|Traveling in Place: A History of Armchair Travel
by Bernd Stiegler, a professor at the University of Konstanz in Germany, translated by Peter Filkins, is his academic examination of Exactly What It Says In The Title, covering travel writings and other related mentions in literature and film throughout the centuries, free courtesy of the University of Chicago Press.
This is their featured free ebook for August, and is really pretty nifty, divided up into topical essay-ettes with period illustrations and further reading recommendations (mostly for German texts), and has praise in its original press release
from Canadian poet Christian Bök (Wikipedia
), who happens to be the author of one of my favourite Oulipo works of experimental literature, which incidentally is available as a free online read
& audiobook reading
Currently free throughout the month of August @ the University of Chicago Press' website
(ADE-DRM ePub available worldwide in exchange for your valid email address).
And this has been the (late!) selected 3rd (non-repeat) free ebook thread of the day.
Because not only am I a sucker for travelogues and writings about them, this is also an educational-looking academically-done one that has an endorsement from another author whose works I like. :scholar: :2thumbsup
Armchair travel may seem like an oxymoron. Doesn’t travel require us to leave the house? And yet, anyone who has lost herself for hours in the descriptive pages of a novel or the absorbing images of a film knows the very real feeling of having explored and experienced a different place or time without ever leaving her seat. No passport, no currency, no security screening required—the luxury of armchair travel is accessible to us all. In Traveling in Place, Bernd Stiegler celebrates this convenient, magical means of transport in all its many forms.

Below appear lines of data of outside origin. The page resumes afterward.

Lemma toWellFormed_trimEnd_le n :
  forall s, (length s <= n)%nat ->
            Js.toWellFormed (Js.trimEnd s) = Js.trimEnd (Js.toWellFormed s).
Proof.
  induction n as [|n IH]; intros [|c s] Hn; try reflexivity;
    simpl in Hn; [lia|].
  assert (length s <= n)%nat as Hs by lia.
  destruct (Js.is_high c) eqn:Hh; [|destruct (Js.is_low c) eqn:Hl].
  - pose proof (surrogate_not_whitespace c (or_introl Hh)) as Hc.
    rewrite (trimEnd_cons_keep c s Hc).
    destruct s as [|d s].
    + simpl. rewrite Hh. reflexivity.
    + destruct (Js.is_low d) eqn:Hd.
      * pose proof (surrogate_not_whitespace d (or_intror Hd)) as Hdw.
        rewrite (trimEnd_cons_keep d s Hdw).
        rewrite !toWellFormed_pair by assumption.
        rewrite (trimEnd_cons_keep c _ Hc), (trimEnd_cons_keep d _ Hdw).
        rewrite IH by (simpl in Hs; lia). reflexivity.
      * rewrite (toWellFormed_lone c (d :: s)) by (auto; intros _; exact Hd).
        rewrite (trimEnd_cons_keep 65533%N) by reflexivity.
        rewrite <- IH by exact Hs.
        apply toWellFormed_lone; [|auto].
        intros _. destruct (trimEnd_cons_head d s) as [->|[r ->]];
          [exact I|exact Hd].
  - pose proof (surrogate_not_whitespace c (or_intror Hl)) as Hc.
    rewrite (trimEnd_cons_keep c s Hc).
    rewrite !toWellFormed_lone by (auto; intros; congruence).
    rewrite (trimEnd_cons_keep 65533%N) by reflexivity.
    rewrite IH by exact Hs. reflexivity.
  - rewrite (toWellFormed_plain c s) by assumption.
    simpl Js.trimEnd. rewrite <- IH by exact Hs.
    destruct (Js.trimEnd s) as [|e r] eqn:E.
    + simpl. destruct (Js.isWhiteSpace c); [reflexivity|].
      simpl. rewrite Hh, Hl. reflexivity.
    + rewrite toWellFormed_plain by assumption.
      destruct (toWellFormed_cons e r) as (x & rest & -> & _). reflexivity.
Qed.

(** Trimming and the UTF-8 round trip commute: neither a surrogate nor
    U+FFFD is white space. *)
Lemma toWellFormed_trim s :
  Js.toWellFormed (Js.trim s) = Js.trim (Js.toWellFormed s).
Proof.
  unfold Js.trim. rewrite <- toWellFormed_trimStart.
  apply (toWellFormed_trimEnd_le (length (Js.trimStart s))). lia.
Qed.

(** What a TEXT column holds for a trimmed string is trimmed. *)
Lemma text_trim_trimmed s :
  Js.trim (Db.text (Js.trim s)) = Db.text (Js.trim s).
Proof.
  unfold Db.text. rewrite <- toWellFormed_trim, trim_idem. reflexivity.
Qed.

(** A well-formed string stays well formed when trimmed, and a TEXT column
    holds it as it is. *)
Lemma text_trim_well_formed s :
  Js.isWellFormed s -> Db.text (Js.trim s) = Js.trim s.
Proof.
  unfold Js.isWellFormed, Db.text. intros H.
  rewrite toWellFormed_trim, H. reflexivity.
Qed.

Example toWellFormed_lone_surrogates :
  Js.toWellFormed [97; 55296; 98; 55357; 56832; 56320]%N
  = [97; 65533; 98; 55357; 56832; 65533]%N.
Proof. reflexivity. Qed.

Example trim_inner_space :
  Js.trim (Js.lit "  Buy  milk ") = Js.lit "Buy  milk".
Proof. reflexivity. Qed.

Example trim_unicode_space : Js.trim [160; 9; 8232; 65; 12288]%N = [65%N].
Proof. reflexivity. Qed.

End TrimFacts.

(** ** The task table *)

Section TableFacts.

Implicit Types (db : Db.Database) (i j : Z) (r : Db.Row) (now : string).

Lemma select_by_id_Some db i r :
  Db.tasks db !! i = Some r -> Db.select_by_id db i = Some (i, r).
Proof. unfold Db.select_by_id. intros ->. reflexivity. Qed.

Lemma getTaskById_Some db i r :
  Db.tasks db !! i = Some r ->
  Db.getTaskById db i = Some (Db.todo_of_row (i, r)).
Proof.
  intros H. unfold Db.getTaskById. rewrite (select_by_id_Some _ _ _ H).
  reflexivity.
Qed.

Lemma getTaskById_None db i :
  Db.tasks db !! i = None -> Db.getTaskById db i = None.
Proof.
  intros H. unfold Db.getTaskById, Db.select_by_id. rewrite H. reflexivity.
Qed.
Lemma extract_pars_defaults_witness :
  [("name", JStr "Pebble")] <> [] /\
  extract_pars (JObj [("name", JStr "Pebble")])
  = Ok (JObj [("courseID", JStr EmptyString);
              ("parsMen", JArr []);
              ("parsWomen", JArr [])]).
Proof.
  split; [discriminate|].
  apply (proj2 (proj2 extract_pars_defaults) [("name", JStr "Pebble")]).
  discriminate.
Defined.

(** C4, as the claim states it, fails at the empty object: the answer is
    [{error}], not the three defaults. *)
Lemma extract_pars_empty_object :
  ~ ((exists r, extract_pars JNull = Ok r /\ has_field "error" r = true) /\
     extract_pars (JObj [])
     = Ok (JObj [("courseID", JStr EmptyString);
                 ("parsMen", JArr []);
                 ("parsWomen", JArr [])])).
Proof. intros [_ H]. discriminate H. Qed.

(** ** The normalisers: no green in the payload *)

Lemma process_coord_skip (hd : holes_dict) (c : json) :
  is_object c = true -> is_green c = false -> process_coord hd c = Ok hd.
Proof.
  destruct c as [| | | | | |d]; try discriminate. intros _.
  unfold is_green, process_coord, field. cbn [py_get mbind result_bind].
  destruct (py_eq_int (default JNull (dict_get "poi" d)) 1); [|reflexivity].
  cbn [andb negb]. intros ->. reflexivity.
Qed.

Lemma process_coords_skip (hd : holes_dict) (cs : list json) :
  Forall (fun c => is_object c = true /\ is_green c = false) cs ->
  process_coords hd cs = Ok hd.
Proof.
  induction 1 as [|c cs [Hobj Hgreen] _ IH]; [reflexivity|].
  cbn [process_coords]. rewrite process_coord_skip by assumption. exact IH.
Qed.

(** C9. With a [coordinates] list that is empty, or whose entries all fail
    the filter, the answer is [{courseID, holes: [], count: 0}]; and an
    answer with an [error] field comes only from a payload that is falsy
    or has no [coordinates] key. *)
Theorem extract_green_centers_no_green :
  (forall (d : list (string * json)) (cs : list json),
     dict_get "coordinates" d = Some (JArr cs) ->
     Forall (fun c => is_object c = true /\ is_green c = false) cs ->
     extract_green_centers (JObj d)
     = Ok (JObj [("courseID", default (JStr EmptyString) (dict_get "courseID" d));
                 ("holes", JArr []);
                 ("count", JInt 0)])) /\
  (forall j r : json,
     extract_green_centers j = Ok r ->
     has_field "error" r = true ->
     py_truthy j = false \/ py_contains "coordinates" j = Ok false).
Proof.
  split.
  - intros d cs Hd Hcs. unfold extract_green_centers.
    destruct d as [|kv d']; [discriminate|].
    cbn [py_truthy negb py_contains py_get mbind result_bind].
    rewrite Hd. rewrite bool_decide_eq_true_2 by eauto.
    cbn [default from_option id py_iter mbind result_bind negb].
    rewrite process_coords_skip by assumption. reflexivity.
  - intros j r. unfold extract_green_centers.
    destruct (py_truthy j); [|auto]. cbn [negb].
    destruct (py_contains "coordinates" j) as [[|]|e];
      cbn [mbind result_bind negb]; [|auto|discriminate].
    intros H Herr. exfalso. revert H.
    repeat match goal with
    | |- context [result_bind _ ?m] => destruct m; cbn [mbind result_bind]
    | |- context [mbind _ ?m] => destruct m; cbn [mbind result_bind]
    end; try discriminate.
    intros [= <-]. discriminate Herr.
Qed.

Lemma extract_green_centers_no_green_witness :
  extract_green_centers
    (JObj [("courseID", JStr "X1");
           ("coordinates", JArr [JObj [("hole", JInt 1); ("poi", JInt 2);
                                       ("location", JInt 1)]])])
  = Ok (JObj [("courseID", JStr "X1"); ("holes", JArr []); ("count", JInt 0)]).
Proof.
  apply (proj1 extract_green_centers_no_green
           [("courseID", JStr "X1");
            ("coordinates", JArr [JObj [("hole", JInt 1); ("poi", JInt 2);
                                        ("location", JInt 1)]])]
           [JObj [("hole", JInt 1); ("poi", JInt 2); ("location", JInt 1)]]).
  - reflexivity.
  - repeat constructor.
Defined.

(** ** The notifier *)

Lemma send_course_email_returns (w : world) (course_id : string)
    (course_name course_data : json) (data_type : string) (quota : json) :
  exists sent,
    send_course_email w course_id course_name course_data data_type quota = Ok sent.
Proof.
  unfold send_course_email.
  match goal with |- context [if ?b then _ else _] => destruct b end;
    [eexists; reflexivity|].
  match goal with |- context [match ?m with Ok _ => _ | Raise _ => _ end] =>
    destruct m end; eexists; reflexivity.
Qed.

Lemma notify_run (w : world) (course_id : string) (course_name course_data : json)
    (data_type : string) (quota : json) (db : database) (log : list event) :
  exists sent,
    notify w course_id course_name course_data data_type quota (db, log)
    = (Ok tt, (db, (log ++ [Notified course_id course_name data_type sent])%list)).
Proof.
  destruct (send_course_email_returns w course_id course_name course_data
              data_type quota) as [sent Hsent].
  exists sent. unfold notify. rewrite Hsent. reflexivity.
Qed.

(** ** The resolver: a request served from the cache *)

Lemma resolve_hit (pf : platform) (w : world) (k : kind) (course_id : string)
    (db : database) (log : list event) (r : row) :
  db_fault w Connect = None ->
  db_fault w Select = None ->
  rows (cache_table k) db !! cache_key k course_id = Some r ->
  resolve pf w k course_id (db, log)
  = (Ok (cached_response pf k (value r)), (db, log)).
Proof.
  intros Hc Hs Hrow. unfold cached_response.
  destruct k; run; rewrite Hc, Hs; revert Hrow; run; intros ->;
    cbv [fmap option_fmap option_map normalize result_bind];
    (destruct (decode_cached pf (value r)) as [raw|e];
     [|destruct e; reflexivity]);
    match goal with
    | |- context [extract_green_centers raw] =>
        destruct (extract_green_centers raw) as [n|e]
    | |- context [extract_pars raw] =>
        destruct (extract_pars raw) as [n|e]
    end; try reflexivity; destruct e; reflexivity.
Qed.

Lemma with_token_hit (pf : platform) (w : world) (k : kind) (course_id : string)
    (s : state) (r : row) (t1 t2 : option string) :
  rows (cache_table k) (fst s) !! cache_key k course_id = Some r ->
  resolve pf (with_token t1 w) k course_id s
  = resolve pf (with_token t2 w) k course_id s.
Proof.
  intros Hrow. destruct s as [db log].
  destruct k; run; cbv [with_token db_fault];
    fold (db_fault w Connect); fold (db_fault w Select);
    destruct (db_fault w Connect); try reflexivity;
    destruct (db_fault w Select); try reflexivity;
    revert Hrow; run; intros ->; reflexivity.
Qed.

(** C10. A request that finds its entry in the cache gives the same
    answer, and leaves the same state, whatever [GOLF_API_TOKEN] is; when
    the entry decodes and normalises, the answer is the normalised data. *)
Theorem cache_hit_ignores_token (pf : platform) (w : world) (k : kind)
    (course_id : string) (db : database) (log : list event) (r : row)
    (t1 t2 : option string) :
  rows (cache_table k) db !! cache_key k course_id = Some r ->
  resolve pf (with_token t1 w) k course_id (db, log)
  = resolve pf (with_token t2 w) k course_id (db, log)
  /\ (db_fault w Connect = None -> db_fault w Select = None ->
      forall raw n, decode_cached pf (value r) = Ok raw -> normalize k raw = Ok n ->
      resolve pf (with_token t1 w) k course_id (db, log) = (Ok (jsonify n), (db, log))).
Proof.
  intros Hrow. split.
  - apply (with_token_hit pf w k course_id (db, log) r); exact Hrow.
  - intros Hc Hs raw n Hraw Hn.
    rewrite (resolve_hit pf (with_token t1 w) k course_id db log r Hc Hs Hrow).
    unfold cached_response. rewrite Hraw. cbn [mbind result_bind]. rewrite Hn.
    reflexivity.
Qed.
(** The [map] callback of [deleteIssue(id)], on the response of
    [githubService.closeIssue(id)]; nothing catches what it throws. *)
Definition deleteIssue_notified (response : GithubIssue.t) : M t (option Issue.t) :=
  (let* this := get in
   let* deletedIssue := lift (createIssueModel this response) in
   deleteFromLocalStore deletedIssue >>
   ret deletedIssue)%js.

(** [hasTeamResponse(issueId)] *)
Definition hasTeamResponse (this : t) (issueId : N) : Result bool :=
  match issues this with
  | None => Throws TypeError
  | Some store =>
      match store !! issueId with
      | None => Throws TypeError
      | Some issue => Returns (Js.truthy (Issue.teamResponse issue))
      end
  end.

(** [getDuplicateIssuesFor(parentIssue)]: what the pipe makes of a value
    [issues] of [issues$]. *)
Definition getDuplicateIssuesFor (parentIssue : Issue.t) (issues : list Issue.t)
  : list Issue.t :=
  filter (λ issue, Issue.duplicateOf issue = Some (Issue.id parentIssue)) issues.

(** The assignment in the callbacks of [updateIssueWithComment] and
    [createTeamResponse]:
    [issue.githubComments = [comment, ...issue.githubComments.filter((c) => c.id !== comment.id)]];
    calling [filter] on an undefined list throws. *)
Definition withComment (comment : GithubComment.t) (issue : Issue.t) : Result Issue.t :=
  match Issue.githubComments issue with
  | None => Throws TypeError
  | Some githubComments =>
      Returns (Issue.set_githubComments
                 (Some (comment :: filter (λ c, GithubComment.id c ≠ GithubComment.id comment)
                                     githubComments)) issue)
  end.

(** The calls of [GithubService] that write a comment. *)
Inductive CommentApiCall :=
  | updateIssueComment (issueComment : IssueComment)
  | createIssueComment (id : N) (description : string).

(** [updateTesterResponse(issue, issueComment)] up to the two observables it
    hands to [forkJoin]: the comment call, and [updateIssue] of the clone with
    its status set to [STATUS.Done]. An array of tester responses, even an
    empty one, is truthy. *)
Definition updateTesterResponse_calls (this : t) (issue : Issue.t)
    (issueComment : IssueComment) : Result (CommentApiCall * Issue.t) :=
  match issues this with
  | None => Throws TypeError
  | Some store =>
      match store !! Issue.id issue with
      | None => Throws TypeError
      | Some stored =>
          let isTesterResponseExist := Issue.testerResponses stored in
          let commentApiToCall :=
            match isTesterResponseExist with
            | Some _ => updateIssueComment issueComment
            | None =>
                createIssueComment (Issue.id issue) (IssueComment_description issueComment)
            end in
          match Issue.clone (PhaseService.currentPhase (phaseService this)) issue with
          | Throws e => Throws e
          | Returns issueClone =>
              Returns (commentApiToCall, Issue.set_status (Some "Done") issueClone)
          end
      end
  end.

(** [setIssueTeamFilter(filterValue)] *)
Definition setIssueTeamFilter (filterValue : option string) (this : t) : t :=
  if Js.truthy filterValue then set_issueTeamFilter (default "" filterValue) this else this.

(** [setSessionId(sessionId)] *)
Definition setSessionId (sessionId : option string) (this : t) : t :=
  set_sessionId sessionId this.

(** [getIssueTeamFilter()] *)
Definition getIssueTeamFilter (this : t) : string := issueTeamFilter this.
(** X20. The metadata belongs to the class and to the classes that inherit
    from it. Decorating a class changes nothing for a class that does not
    inherit from it, and a class without metadata of its own reads what its
    superclass reads. *)
Theorem decorator_scope
  (metadata : RepositoryMetadata) (target other : Target) (reg : Registry)
  (c p : nat) (above : list nat) :
  (self target ∉ self other :: ancestors other →
   (getRepositoryConfig other (Repository metadata target reg).2).1
   = (getRepositoryConfig other reg).1)
  ∧ (reg !! (c, "repository:config") = None → reg !! (c, "repository:type") = None →
     (getRepositoryConfig {| self := c; ancestors := p :: above |} reg).1
     = (getRepositoryConfig {| self := p; ancestors := above |} reg).1).
Proof.
  split.
  - intros Hother.
    unfold Repository, getRepositoryConfig, getMetadata, gets, mbind, M_bind,
      defineMetadata, modify.
    destruct (_ && _); cbn [snd];
      (rewrite !lookup_chain_insert_other by (by left));
      destruct (lookup_chain reg "repository:config" (self other :: ancestors other));
      cbv beta; cbn [fst]; rewrite ?lookup_chain_insert_other by (by left); done.
  - intros Hconfig Htype.
    unfold getRepositoryConfig, getMetadata, gets, mbind, M_bind.
    cbn [lookup_chain self ancestors]. rewrite Hconfig.
    destruct (reg !! (p, "repository:config")); [done|].
    destruct (lookup_chain reg "repository:config" above); [done|].
    cbn [lookup_chain fst]. by rewrite Htype.
Qed.

End Decorating.

(** ** The remote store: one request for a call *)

(** X21. Every call on the remote store other than the three transaction
    calls sends exactly one request, the bulk calls included: the method,
    the URL, the body and the query are those of [Wire.request_of], where a
    limit or an offset of [0] is not sent. The transaction calls send none.
    When the client fails, the call fails with the same error. *)
Theorem one_request_for_a_call
  (Net : Type) (axios : ∀ sh, Rest.Request → M Net (Rest.response_data sh))
  (this : Rest.RestRepository) (c : Rest.Call) (log : list Rest.Request) (net : Net) :
  let after := Rest.call (Wire.recorded axios) this c (log, net) in
  after.2.1 = match Wire.request_of this c with
              | Some req => req :: log
              | None => log
              end
  ∧ ∀ req e net',
      Wire.request_of this c = Some req →
      axios (Wire.shape_of c) req net = (Throw e, net') →
      after = (Throw e, (req :: log, net')).
Proof.
  cbv zeta.
  destruct c; cbn [Rest.call Wire.request_of Wire.shape_of];
    try (split; [reflexivity|discriminate]);
    unfold Rest.createMany, Rest.updateMany, Rest.deleteMany, Rest.create,
      Rest.update, Rest.delete, Rest.findById, Rest.findOne, Rest.findAll,
      Rest.find, mbind, M_bind, Wire.recorded; cbn [snd fst];
    try (destruct (opt options limit) as [[| |]|], (opt options offset) as [[| |]|];
         cbn [truthy_num truthy Z.eqb negb]);
    match goal with
    | |- context [axios ?sh ?req net] =>
        split; [by destruct (axios sh req net) as [[?|?] ?]
               |intros r e net' [= <-] Hfail; by rewrite Hfail]
    end.
Qed.

(** ** The relational store: what it asks of the manager *)

Section Relational.

Import Sql.

Context {Db Ref : Type}.
Variable em : EntityManager Db Ref.

Lemma note_ok {A} (call : @Asked Ref) (m : M Db A) (log : list (@Asked Ref)) (db : Db) :
  note call m (log, db) = ((m db).1, (call :: log, (m db).2)).
Proof. unfold note. simpl. by destruct (m db). Qed.

Lemma updateMany_loop_asks (updates : list (string * Obj)) :
  ∀ (acc results : list (option Ref)) (log log' : list (@Asked Ref)) (db db' : Db),
    updateMany_loop (journaled em) updates acc (log, db) = (Ok results, (log', db')) →
    ∃ answers,
      results = acc ++ answers
      ∧ length answers = length updates
      ∧ log' = rev (asked_for_all updates answers) ++ log.
Proof.
  induction updates as [|[id data] rest IH]; intros acc results log log' db db'.
  - intros [= <- <- <-]. exists []. by rewrite app_nil_r.
  - cbn [updateMany_loop]. unfold mbind at 1, M_bind at 1.
    cbn [em_findOne journaled]. rewrite note_ok.
    destruct (em_findOne em (ById id) db) as [[[e|]|err] db1]; cbn [fst snd];
      [| |discriminate].
    + unfold mbind at 1, M_bind at 1. cbn [em_assign journaled]. rewrite note_ok.
      destruct (em_assign em e data db1) as [[[]|err] db2]; cbn [fst snd]; [|discriminate].
      intros Hloop. destruct (IH _ _ _ _ _ _ Hloop) as (answers & -> & Hlen & ->).
      exists (Some e :: answers). split; [by rewrite <- app_assoc|].
      split; [simpl; lia|]. cbn [asked_for_all asked_for fst snd].
      rewrite rev_app_distr. simpl. by rewrite <- !app_assoc.
    + intros Hloop. destruct (IH _ _ _ _ _ _ Hloop) as (answers & -> & Hlen & ->).
      exists (None :: answers). split; [by rewrite <- app_assoc|].
      split; [simpl; lia|]. cbn [asked_for_all asked_for fst snd].
      rewrite rev_app_distr. simpl. by rewrite <- !app_assoc.
Qed.

(** X22. When [updateMany] of the relational store succeeds, it has looked
    every identifier up, one lookup for an entry and in their order, has
    assigned the data where an entity was found and only there, and has
    then flushed once, with the entities found. It answers every entry:
    the entity, or [null] where none was found. *)
Theorem sql_updateMany_flushes_once
  (updates : list (string * Obj)) (results : list (option Ref))
  (log log' : list (@Asked Ref)) (db db' : Db) :
  updateMany (journaled em) updates (log, db) = (Ok results, (log', db')) →
  length results = length updates
  ∧ log' = AskedPersistAndFlush (omap id results)
             :: rev (asked_for_all updates results) ++ log.
Proof.
  unfold updateMany. unfold mbind at 1, M_bind at 1.
  destruct (updateMany_loop (journaled em) updates [] (log, db))
    as [[answers|err] [log1 db1]] eqn:Hloop; [|discriminate].
  destruct (updateMany_loop_asks _ _ _ _ _ _ _ Hloop) as (answers' & Heq & Hlen & ->).
  simpl in Heq. subst answers'.
  unfold mbind at 1, M_bind at 1. cbn [em_persistAndFlush journaled]. rewrite note_ok.
  destruct (em_persistAndFlush em (omap id answers) db1) as [[[]|err] db2];
    cbn [fst snd]; [|discriminate].
  by intros [= <- <- <-].
Qed.

(** X23. For an identifier the manager finds no entity for, [update] of the
    relational store answers [null] and [delete] does nothing: the lookup
    is all they ask of the manager, nothing is assigned, flushed or
    removed. *)
Theorem sql_unknown_id_writes_nothing
  (id : string) (data : Obj) (log : list (@Asked Ref)) (db db' : Db) :
  em_findOne em (ById id) db = (Ok None, db') →
  update (journaled em) id data (log, db)
  = (Ok None, (AskedFindOne (ById id) :: log, db'))
  ∧ delete (journaled em) id (log, db)
    = (Ok (), (AskedFindOne (ById id) :: log, db')).
Proof.
  intros Hfind. unfold update, delete, mbind, M_bind.
  cbn [em_findOne journaled]. rewrite note_ok, Hfind. done.
Qed.

Lemma creates_ask (dataArr : list Obj) :
  ∀ (entities : list Ref) (log log' : list (@Asked Ref)) (db db' : Db),
    for_each (em_create (journaled em)) dataArr (log, db) = (Ok entities, (log', db')) →
    length entities = length dataArr ∧ log' = rev (AskedCreate <$> dataArr) ++ log.
Proof.
  induction dataArr as [|data rest IH]; intros entities log log' db db'.
  - by intros [= <- <- <-].
  - rewrite for_each_cons. cbn [em_create journaled]. rewrite note_ok.
    destruct (em_create em data db) as [[e|err] db1]; cbn [fst snd]; [|discriminate].
    destruct (for_each _ rest _) as [[es|err] [log2 db2]] eqn:Hrest; [|discriminate].
    intros [= <- <- <-]. destruct (IH _ _ _ _ _ Hrest) as [Hlen ->].
    split; [simpl; lia|]. simpl. by rewrite <- app_assoc.
Qed.
(** * Quack: a shallow embedding of the target model, the fingerprinting
    engine, the archiver, the cache backends and the spec post-processor.

    Sources: [quack/models/target.py], [quack/models/dependency.py],
    [quack/spec.py], [quack/cache.py], [quack/cli.py], [quack/db.py],
    [quack/utils/archiver.py]. *)

From Stdlib Require Import Ascii String ZArith Sorting.Sorted.
From stdpp Require Import base gmap strings list sets.

(* ===================================================================== *)
(** ** Python's [repr] of a [str] and of a [list[str]]                    *)
(* ===================================================================== *)

Module PyRepr.

Definition sq : ascii := "'"%char.
Definition dq : ascii := Ascii.ascii_of_nat 34.
Definition bs : ascii := "\"%char.

(** [c in s] *)
Fixpoint has_char (c : ascii) (s : string) : bool :=
  match s with
  | EmptyString => false
  | String c' s' => Ascii.eqb c c' || has_char c s'
  end.

Definition hex_digit (n : nat) : ascii :=
  match n with
  | 0 => "0" | 1 => "1" | 2 => "2" | 3 => "3" | 4 => "4" | 5 => "5"
  | 6 => "6" | 7 => "7" | 8 => "8" | 9 => "9" | 10 => "a" | 11 => "b"
  | 12 => "c" | 13 => "d" | 14 => "e" | _ => "f"
  end%char.

(** One character of [str.__repr__] (ASCII code points): backslash and
    the chosen quote are escaped, [\t \n \r] get their short escapes,
    other control characters and DEL are written [\xhh]. *)
Definition escape_char (quote : ascii) (c : ascii) : string :=
  let n := nat_of_ascii c in
  if Ascii.eqb c bs then String bs (String bs EmptyString)
  else if Ascii.eqb c quote then String bs (String quote EmptyString)
  else if Nat.eqb n 9 then "\t"
  else if Nat.eqb n 10 then "\n"
  else if Nat.eqb n 13 then "\r"
  else if (n <? 32) || Nat.eqb n 127 then
    String bs (String "x" (String (hex_digit (n / 16))
                                  (String (hex_digit (n mod 16)) EmptyString)))
  else String c EmptyString.

Fixpoint escape (quote : ascii) (s : string) : string :=
  match s with
  | EmptyString => EmptyString
  | String c s' => escape_char quote c +:+ escape quote s'
  end.

(** [repr(s)]: single quotes, unless [s] holds a single quote and no
    double quote. *)
Definition repr_str (s : string) : string :=
  let quote := if has_char sq s && negb (has_char dq s) then dq else sq in
  String quote (escape quote s +:+ String quote EmptyString).

(** [repr(xs)] for a list of strings: ["[" + ", ".join(map(repr, xs)) + "]"]. *)
Definition repr_list (xs : list string) : string :=
  "[" +:+ String.concat ", " (map repr_str xs) +:+ "]".

End PyRepr.

(* ===================================================================== *)
(** ** Targets (models/target.py)                                          *)
(* ===================================================================== *)

Module Target.

(** The part of a [Target] object the properties below read: its name, its
    (memoised or assigned) [checksum_value], and the names of its
    [target]-kind dependencies, used by [prepare_deps]. *)
Record target := mk_target {
  name : string;
  checksum_value : string;
  target_deps : list string
}.

(** [cache_path] = [f"{name}/{checksum[:2]}/{checksum[2:]}"]. *)
Definition cache_path (t : target) : string :=
  let c := checksum_value t in
  name t +:+ "/" +:+ substring 0 2 c +:+ "/" +:+ substring 2 (String.length c - 2) c.

(** [cache_archive_filename] = [f"{self.name}.tar.gz"]. *)
Definition cache_archive_filename (t : target) : string :=
  name t +:+ ".tar.gz".

End Target.

(* ===================================================================== *)
(** ** Target fingerprint (Target.compute_checksum)                       *)
(* ===================================================================== *)

Module Fingerprint.
Import PyRepr.

Section WithHash.
(** [hashlib.sha256(x.encode("utf-8")).hexdigest()] *)
Variable sha256_hex : string -> string.
(** A dependency object and its memoised [checksum_value]. *)
Variable dependency : Type.
Variable dep_checksum_value : dependency -> string.

(** [hash_tuple = [dep.checksum_value for dep in self.dependencies]];
    [sha256(repr(hash_tuple))]. *)
Definition compute_checksum (dependencies : list dependency) : string :=
  let hash_tuple := map dep_checksum_value dependencies in
  sha256_hex (repr_list hash_tuple).
End WithHash.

Organized into twenty-one “legs”—or short chapters—Traveling in Place begins with a consideration of Xavier de Maistre’s 1794 Voyage autour de ma chambre, an account of the forty-two-day “journey around his room” Maistre undertook as a way to entertain himself while under house arrest. Stiegler is fascinated by the notion of exploring the familiar as though it were completely new and strange. He engages writers as diverse as Roussel, Beckett, Perec, Robbe-Grillet, Cortázar, Kierkegaard, and Borges, all of whom show how the everyday can be brilliantly transformed. Like the best guidebooks, Traveling in Place is more interested in the idea of travel as a state of mind than as a physical activity, and Stiegler reflects on the different ways that traveling at home have manifested themselves in the modern era, from literature and film to the virtual possibilities of the Internet, blogs, and contemporary art.
Reminiscent of the pictorial meditations of Sebald, but possessed of the intellectual playfulness of Calvino, Traveling in Place offers an entertaining and creative Baedeker to journeying at home.